Loan officers offering the FHA 203k loan program are seeing an upswing in homebuyers interested in the product, but still not as much as they’d expect.
“Only 1.5% of all FHA volume is 203k,” said Jim Fraser, president of RenovationReady. “We think this market should be at least 5% of the FHA market.”
The Government-insured loan allows homebuyers the opportunity to buy and fix up a property without exhausting their personal savings. Instead, they can purchase a property and tie in whatever costs to make required repairs or desired updates to one 30-year fixed loan.
Fraser said RenovationReady has seen a three-fold increase in their business in the last six months.
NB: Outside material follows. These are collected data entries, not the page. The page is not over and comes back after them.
(* ===== verification/JobProps.v ===== *)
(** * The job scheduler keeps its tables in step

    [js_inv s m l]: the scheduler holds the tasks [m], the job list the entries
    [l], and every entry names a task that calls [JS_PerformJobSchedAction] on a
    live job of its own.  The properties of adding, modifying and deleting jobs
    are proved against the interface [TaskScheduler]. *)

From S2P Require Import Prelude Heap CTypes SchedTypes SchedIface JobTime JobList JobSched.
From S2P Require Import SchedTable SchedApi SchedBuild SchedDemo.
#[local] Open Scope Z_scope.

Lemma FillTime_hour tz b u t : JS_FillTimeStruct tz b = Ret (u, t) -> 0 <= tm_hour t < 24.
Proof.
  unfold JS_FillTimeStruct. destruct (strlen b) as [n| |]; [|done..].
  rewrite outcome_bind_ret. case_bool_decide; [|done].
  destruct (mktime tz _) as [i t0] eqn:Hm. intros [= _ <-]. cbn [tm_hour].
  unfold mktime in Hm. injection Hm as <- <-. unfold localtime.
  destruct (civil_from_days _) as [[y mo] d]. cbn [tm_hour].
  set (x := _ + tz). pose proof (Z.mod_pos_bound x 86400 ltac:(lia)).
  split; [apply Z.div_pos; lia|]. apply Z.div_lt_upper_bound; lia.
Qed.

Section JobProps.
Context `{TaskScheduler} `{Allocator}.
Variables (tz perform : Z).
Abbreviation state := js.

Record js_inv (s : state) (m : gmap Z stTask) (l : list (Z * Z)) : Prop := {
  ji_rel : ts_rel (js_sched s) m;
  ji_list : jl_rep (js_list s) (stListPtr s) l;
  ji_ids : NoDup l.*2;
  ji_pos i id : (i, id) ∈ l -> 0 < id;
  ji_task i id : (i, id) ∈ l ->
    exists t, m !! id = Some t /\ fp t = perform /\ vpArg t <> NULL /\
      vpArg t ∈ dom (js_jobs s) /\ 0 <= ui16Hour (StartTime t) < 25;
  ji_args id1 id2 t1 t2 : id1 ∈ l.*2 -> id2 ∈ l.*2 -> m !! id1 = Some t1 ->
    m !! id2 = Some t2 -> vpArg t1 = vpArg t2 -> id1 = id2
}.

(** A job no task of the list points to: that of a request. *)
Definition request (s : state) (m : gmap Z stTask) (l : list (Z * Z)) (p : Z)
    (job : stJobMaster) : Prop :=
  p <> NULL /\ js_jobs s !! p = Some job /\
  forall id t, id ∈ l.*2 -> m !! id = Some t -> vpArg t <> p.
Outdated windows, siding, floors and roofs plague the ageing housing market, with the majority of homes having been built before 1972, said Dale Wheeler, product administration manager for IMPAC. And as housing inventory dwindles, the chances that a homebuyer will need to make a purchase requiring more TLC rises, he said.
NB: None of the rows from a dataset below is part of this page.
(* ===== verification/TrapProps.v ===== *)
(** * What a trap asks for

    The job [JS_ParseTrap] hands to the scheduler is the row of the table the
    trap describes: per column, the last variable of it. *)

From S2P Require Import Prelude CTypes Heap SchedTypes SchedIface JobTime JobList JobSched JobTrap.
From S2P Require Import SchedDemo JobProps.
#[local] Open Scope Z_scope.

(** The row entry of jobProcessMasterTable, and its columns. *)
Definition column_oid (c : Z) : list Z := jobProcessMasterTable_variables_oid ++ [1; c].
Definition in_column (c : Z) (v : variable) : bool :=
  bool_decide (take 14 (name v) = column_oid c).

Definition last_in (c : Z) (vars : list variable) : option variable :=
  last (filter (in_column c) vars).
Definition string_of (v : variable) : list Z := take (Z.to_nat (val_len v)) (val_string v) ++ [0].
Definition string_in (c : Z) (vars : list variable) : option (list Z) :=
  string_of <$> last_in c vars.
Definition long_in (c : Z) (vars : list variable) : option Z :=
  (fun v => I16 (default 0 (val_integer v))) <$> last_in c vars.

(** A variable an agent sends: strings of 1 to 32767 octets, integers present. *)
Definition well_formed (v : variable) : Prop :=
  0 < val_len v < 32768 /\ val_len v <= Z.of_nat (length (val_string v)) /\
  is_Some (val_integer v).

(** [JS_CheckField] looks at the first fourteen sub-identifiers only. *)
Lemma CheckField_spec v :
  JS_CheckField v =
  if in_column 13 v then JS_ROW_STATUS
  else if in_column 12 v then JS_MEMORYUSAGE
  else if in_column 11 v then JS_CPUUSAGE
  else if in_column 10 v then JS_FINISH_TIME
  else if in_column 9 v then JS_START_TIME
  else if in_column 8 v then JS_PERIODIC_INTERVAL
  else if in_column 3 v then JS_MASTER_NAME
  else if in_column 2 v then JS_MASTER_ID else -1.
Proof.
  unfold JS_CheckField. rewrite !under_take. unfold in_column, column_oid.
  change (length _) with 14%nat. cbn [app jobProcessMasterTable_variables_oid].
  unfold jobProcessMasterID_variables_oid, jobProcessMasterName_variables_oid,
    jobProcessMasterPeriodicInterval_variables_oid, jobProcessMasterStartTime_variables_oid,
    jobProcessMasterFinishTime_variables_oid, jobProcessMasterCPUPercentUsage_variables_oid,
    jobProcessMasterMemoryPercentUsage_variables_oid, jobProcessMasterStatus_variables_oid.
  generalize (take 14 (name v)). intros l. by repeat case_bool_decide.
Qed.

(** The fields of [j] overwritten by those the variables give. *)
Definition row_of (vars : list variable) (j : stJobMaster) : stJobMaster :=
  set_row (default (iJobMasInterval j) (long_in 8 vars)) (default (iJobMasStatus j) (long_in 13 vars))
    (set_strings (string_in 2 vars ∪ pcJobMasId j) (string_in 3 vars ∪ pcJobMasName j)
       (string_in 9 vars ∪ pcJobMasStartTime j) (string_in 10 vars ∪ pcJobMasFinishTime j) j).

Lemma last_in_cons c v vars :
  last_in c (v :: vars) =
  match last_in c vars with
  | Some w => Some w
  | None => if in_column c v then Some v else None
  end.
Proof.
  unfold last_in. rewrite filter_cons. case_decide as Hc.
  - apply Is_true_true in Hc. rewrite Hc, last_cons. by destruct (last _).
  - destruct (in_column c v); [by destruct Hc|]. by destruct (last _).
Qed.

Lemma in_column_other c d v : in_column c v = true -> c <> d -> in_column d v = false.
Proof.
  unfold in_column. rewrite bool_decide_eq_true, bool_decide_eq_false.
  intros -> Hne Heq. apply Hne. by injection Heq.
Qed.

Lemma FillStruct_wf v :
  well_formed v -> JS_FillStruct true (val_len v) (val_string v) = Ret (NASC_SUCCESS, Some (string_of v)).
Proof.
  intros (Hl & Hs & _). unfold JS_FillStruct. rewrite I16_id by lia.
  rewrite (proj2 (Z.eqb_neq _ _)) by lia. rewrite (proj2 (Z.ltb_ge _ _)) by lia.
  rewrite !(proj2 (Z.leb_le _ _)) by lia. done.
Qed.

Lemma string_in_cons c v vars (x : option (list Z)) :
  string_in c (v :: vars) ∪ x = string_in c vars ∪ (string_in c [v] ∪ x).
Proof.
  unfold string_in. rewrite !last_in_cons. destruct (last_in c vars); simpl.
  - unfold union, option_union, union_with, option_union_with.
    by repeat case_match; simplify_eq/=.
  - case_match; simpl; by destruct x.
Qed.

Lemma long_in_cons c v vars x :
  default x (long_in c (v :: vars)) = default (default x (long_in c [v])) (long_in c vars).
Proof. unfold long_in. rewrite !last_in_cons. by destruct (last_in c vars). Qed.

Lemma row_of_cons v vars j : row_of (v :: vars) j = row_of vars (row_of [v] j).
Proof.
  unfold row_of, set_row, set_strings.
  cbn [iJobMasIndex pcJobMasId pcJobMasName iJobMasInterval pcJobMasStartTime pcJobMasFinishTime
       uiEndTimeinNum iJobMasMemoryUsage iJobMasCPUUsage iJobMasStatus].
  by rewrite <- !string_in_cons, <- !long_in_cons.
Qed.

Lemma string_in_one c v (x : option (list Z)) :
  string_in c [v] ∪ x = if in_column c v then Some (string_of v) else x.
Proof.
  unfold string_in. rewrite last_in_cons. simpl. case_match; simpl; by destruct x.
Qed.

Lemma long_in_one c v x :
  default x (long_in c [v]) = if in_column c v then I16 (default 0 (val_integer v)) else x.
Proof. unfold long_in. rewrite last_in_cons. simpl. by case_match. Qed.

Lemma read_var_spec v j : well_formed v -> read_var true v j = Ret (Some (row_of [v] j)).
Proof.
  intros Hwf. destruct (Hwf) as (_ & _ & [n Hn]).
  assert (Hrow : row_of [v] j =
    set_row (if in_column 8 v then I16 n else iJobMasInterval j)
            (if in_column 13 v then I16 n else iJobMasStatus j)
      (set_strings (if in_column 2 v then Some (string_of v) else pcJobMasId j)
         (if in_column 3 v then Some (string_of v) else pcJobMasName j)
         (if in_column 9 v then Some (string_of v) else pcJobMasStartTime j)
         (if in_column 10 v then Some (string_of v) else pcJobMasFinishTime j) j)).
  { unfold row_of. rewrite !string_in_one, !long_in_one, Hn. by repeat case_match. }
  rewrite Hrow. unfold read_var, fill_string, read_long. rewrite CheckField_spec, Hn, FillStruct_wf by done.
  destruct j.
  destruct (in_column 13 v) eqn:H13; [by rewrite !(in_column_other _ _ _ H13)|].
  destruct (in_column 12 v) eqn:H12; [by rewrite !(in_column_other _ _ _ H12)|].
  destruct (in_column 11 v) eqn:H11; [by rewrite !(in_column_other _ _ _ H11)|].
  destruct (in_column 10 v) eqn:H10; [by rewrite !(in_column_other _ _ _ H10)|].
  destruct (in_column 9 v) eqn:H9; [by rewrite !(in_column_other _ _ _ H9)|].
  destruct (in_column 8 v) eqn:H8; [by rewrite !(in_column_other _ _ _ H8)|].
  destruct (in_column 3 v) eqn:H3; [by rewrite !(in_column_other _ _ _ H3)|].
  by destruct (in_column 2 v).
Qed.

Lemma read_vars_spec mem vars j :
  (forall k, mem k = true) -> Forall well_formed vars ->
  read_vars mem vars j = Ret (Some (row_of vars j)).
Proof.
  intros Hmem Hwf. revert j. induction Hwf as [|v vars Hv Hwf IH]; intros j; simpl.
  - destruct j as [? a b ? st fi]. by destruct a, b, st, fi.
  - rewrite Hmem, (read_var_spec _ _ Hv). simpl. rewrite IH. f_equal. f_equal. symmetry. apply row_of_cons.
Qed.

Section TrapProps.
Context `{TaskScheduler} `{Allocator}.
Variables (tz perform : Z).
Abbreviation state := js.

(** The row a trap describes, in memory that held [junk]. *)
Definition trap_job (junk : stJobMaster) (index : Z) (vars : list variable) : stJobMaster :=
  MkJob (UI16 (I16 index)) (string_in 2 vars) (string_in 3 vars) (default (-1) (long_in 8 vars))
        (string_in 9 vars) (string_in 10 vars) (uiEndTimeinNum junk) (iJobMasMemoryUsage junk)
        (iJobMasCPUUsage junk) (default 0 (long_in 13 vars)).

(** What is asked for: add for row status active and createAndGo, delete for
    notInService and destroy, modify for the rest, in particular no status. *)
Definition requested (status : option Z) : Z :=
  match status with
  | Some 4 | Some 1 => JS_ADD
  | Some 6 | Some 2 => JS_DELETE
  | _ => JS_MODIFY
  end.

Lemma decision_requested (status : option Z) : decision (default 0 status) = requested status.
Proof.
  destruct status as [x|]; [|done]. unfold decision. simpl.
  zbool; subst; try done. destruct x as [|q|q]; try done.
  do 3 (destruct q as [q|q|]; try done; try lia).
Qed.

Lemma GetIndex_last v x oid :
  name v = oid ++ [x] -> Z.of_nat (length (name v)) < 32768 -> JS_GetIndex v = Ret (I16 x).
Proof.
  intros Hn Hl. unfold JS_GetIndex. rewrite Hn, length_app in *. cbn [length] in *.
  rewrite I16_id by lia. rewrite (proj2 (Z.ltb_ge _ _)) by lia.
  replace (Z.to_nat _) with (length oid) by lia. by rewrite list_lookup_middle.
Qed.

Lemma ParseTrap_decodes now memf mem task day0 junk v vars (s : state) oid x :
  (forall k, memf k = true) -> Forall well_formed (v :: vars) ->
  name v = oid ++ [x] -> Z.of_nat (length (name v)) < 32768 ->
  malloc (dom (js_jobs s)) <> NULL ->
  let p := malloc (dom (js_jobs s)) in
  let job := trap_job junk x (v :: vars) in
  JS_ParseTrap tz perform now memf mem task day0 junk (v :: vars) s =
    (if bool_decide (take 12 (name v) = jobProcessMasterTable_variables_oid) then
       r ← JS_UpdateJobToScheduler tz perform now mem task day0 p
             (requested (long_in 13 (v :: vars))) (with_jobs s (<[p := job]> (js_jobs s)));
       mret (match r with Some (_, s') => Some (true, s') | None => None end)
     else mret (Some (false, s))).
Proof.
  intros Hmem Hwf Hn Hl Hp p job. unfold JS_ParseTrap, JS_CheckTable.
  rewrite under_take. change (length jobProcessMasterTable_variables_oid) with 12%nat.
  case_bool_decide; [|done]. rewrite outcome_bind_ret. change (1 =? -1) with false. cbv iota.
  rewrite (proj2 (Z.eqb_neq _ _) Hp), (GetIndex_last v x oid Hn Hl), outcome_bind_ret.
  rewrite read_vars_spec by done. rewrite outcome_bind_ret.
  assert (row_of (v :: vars) (fresh_job junk (I16 x)) = job) as ->.
  { unfold job, trap_job, row_of, fresh_job, set_row, set_strings. cbn -[string_in long_in].
    f_equal; try done; by destruct (string_in _ _). }
  unfold job at 1. cbn [iJobMasStatus trap_job]. rewrite decision_requested. fold p.
  by destruct (JS_UpdateJobToScheduler _ _ _ _ _ _ _ _ _) as [[[]|]| |].
Qed.

(** C34: a trap whose first variable lies in the job table is turned into the row
    it describes: the index is the last sub-identifier of the first variable,
    each field comes from the last variable of its column, and a field without a
    variable keeps its default; the row status decides whether the job is added,
    modified or deleted.  A trap of another table changes nothing, and an empty
    one makes the agent read through a null pointer. *)
Theorem JS_ParseTrap_decodes now memf mem task day0 junk v vars (s : state) oid x :
  (forall k, memf k = true) -> Forall well_formed (v :: vars) ->
  name v = oid ++ [x] -> Z.of_nat (length (name v)) < 32768 ->
  malloc (dom (js_jobs s)) <> NULL ->
  let p := malloc (dom (js_jobs s)) in
  let job := trap_job junk x (v :: vars) in
  JS_ParseTrap tz perform now memf mem task day0 junk (v :: vars) s =
    (if bool_decide (take 12 (name v) = jobProcessMasterTable_variables_oid) then
       r ← JS_UpdateJobToScheduler tz perform now mem task day0 p
             (requested (long_in 13 (v :: vars))) (with_jobs s (<[p := job]> (js_jobs s)));
       mret (match r with Some (_, s') => Some (true, s') | None => None end)
     else mret (Some (false, s))) /\
  JS_ParseTrap tz perform now memf mem task day0 junk [] s = Crash.
Proof. intros. split; [|done]. by apply (ParseTrap_decodes _ _ _ _ _ _ _ _ _ oid). Qed.
End TrapProps.

(** ** A trap that creates row 4 *)
#[local] Existing Instance bump_allocator.

Definition long_var (c i x : Z) : variable := MkVariable (column_oid c ++ [i]) 8 (replicate 8 0) (Some x).
Definition string_var (c i : Z) (b : list Z) : variable :=
  MkVariable (column_oid c ++ [i]) (Z.of_nat (length b)) b (Some 0).
Definition create4 : list variable :=
  [long_var 13 4 4; string_var 2 4 [75]; string_var 3 4 [78]; long_var 8 4 1;
   string_var 9 4 at_0945; string_var 10 4 at_2008].

Lemma JS_ParseTrap_decodes_witness :
  string_in 9 create4 = Some (at_0945 ++ [0]) /\
  JS_ParseTrap 0 504 morning rich rich once_2005 0 job3 create4 (demo_js at_2008) =
    (r ← JS_UpdateJobToScheduler 0 504 morning rich once_2005 0 702 JS_ADD
           (with_jobs (demo_js at_2008)
              (<[702 := MkJob 4 (Some [75; 0]) (Some [78; 0]) 1 (Some (at_0945 ++ [0]))
                          (Some (at_2008 ++ [0])) 0 0 0 4]> (js_jobs (demo_js at_2008))));
     mret (match r with Some (_, s') => Some (true, s') | None => None end)).
Proof.
  split; [reflexivity|].
  destruct (JS_ParseTrap_decodes 0 504 morning rich rich once_2005 0 job3 (long_var 13 4 4)
    (tail create4) (demo_js at_2008) (column_oid 13) 4) as [Hp _].
  - done.
  - repeat (constructor; [split_and!; [simpl; lia..|by eexists]|]). constructor.
  - reflexivity.
  - vm_compute. reflexivity.
  - apply bump_total.
  - rewrite bool_decide_eq_true_2 in Hp by reflexivity. exact Hp.
Defined.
An originator can become an added value to a realtor by helping the borrower get into that property and make it their own, Wheeler said.
It’s often described as an “underutilized” product, but there’s a reason more independent mortgage originators aren’t offering the 203k loan.
Originators, mortgage bankers and many banks often don’t have the management infrastructure, systems, policies and procedures in place to execute these transactions effectively, according to Fraser.
Christine DePaepe, a 203k division manager in Chicago for Guaranteed Rate, likened the 203k to a reverse mortgage in that the loan officer needs additional education on the specialized loan to understand and execute it successfully.
Major lender Guaranteed Rate is originating about 20 203k loans a month, but DePaepe, who came from a small shop herself, said she only knows of a handful of independent shops that have tried to handle the loans, and “it’s painful for the clients.”
“Recently I had a woman come to me whose broker company stopped in the middle of the transaction, they just couldn’t complete it,” she said. “A lot of people don’t do FHA, then all the sudden they’re trying to do the hardest FHA out there.”
Fraser agrees, saying that unless they hire an outside firm to help, the loan officer and processor have an overwhelming amount of paper to chase, from ensuring bids aren’t too high or low to vetting contractors to coordinating with a HUD consultant. In turn the real estate community can see them as problematic because the loan can take from 90 to 120 days to close.
The loan type still carries a negative stigma from past inexperienced loan officers who did try to close them, but just didn’t have the knowledge to do so, said Jonathan Blackwell, a senior mortgage banker and renovation loan specialist with PrimeLending.
“It’s a niche product, so it allows you to better serve your customer,” Blackwell said. “But it is more involved and requires expertise, which is why a lot of originators don’t offer it.”
There aren’t a lot of wholesale investors who support brokers in this product, adds Fraser, and those who do will only accept the Streamline version, which is where originators get into trouble trying to shoehorn loans into streamline parameters when they should be standard.
“Because of the limitations of investors, you can end up with a misfit between the originator and the property requirement,” Fraser said.
Despite limitations to smaller shops, the 203k could still be a housing hero if executed correctly by larger lenders.
“It opens up the pool of available properties, which is good for everyone,” Blackwell said.
Fraser said in addition to current retail and correspondent clients, two nationwide wholesalers have approached RenovationReady for support in getting into the wholesale FHA 203k market.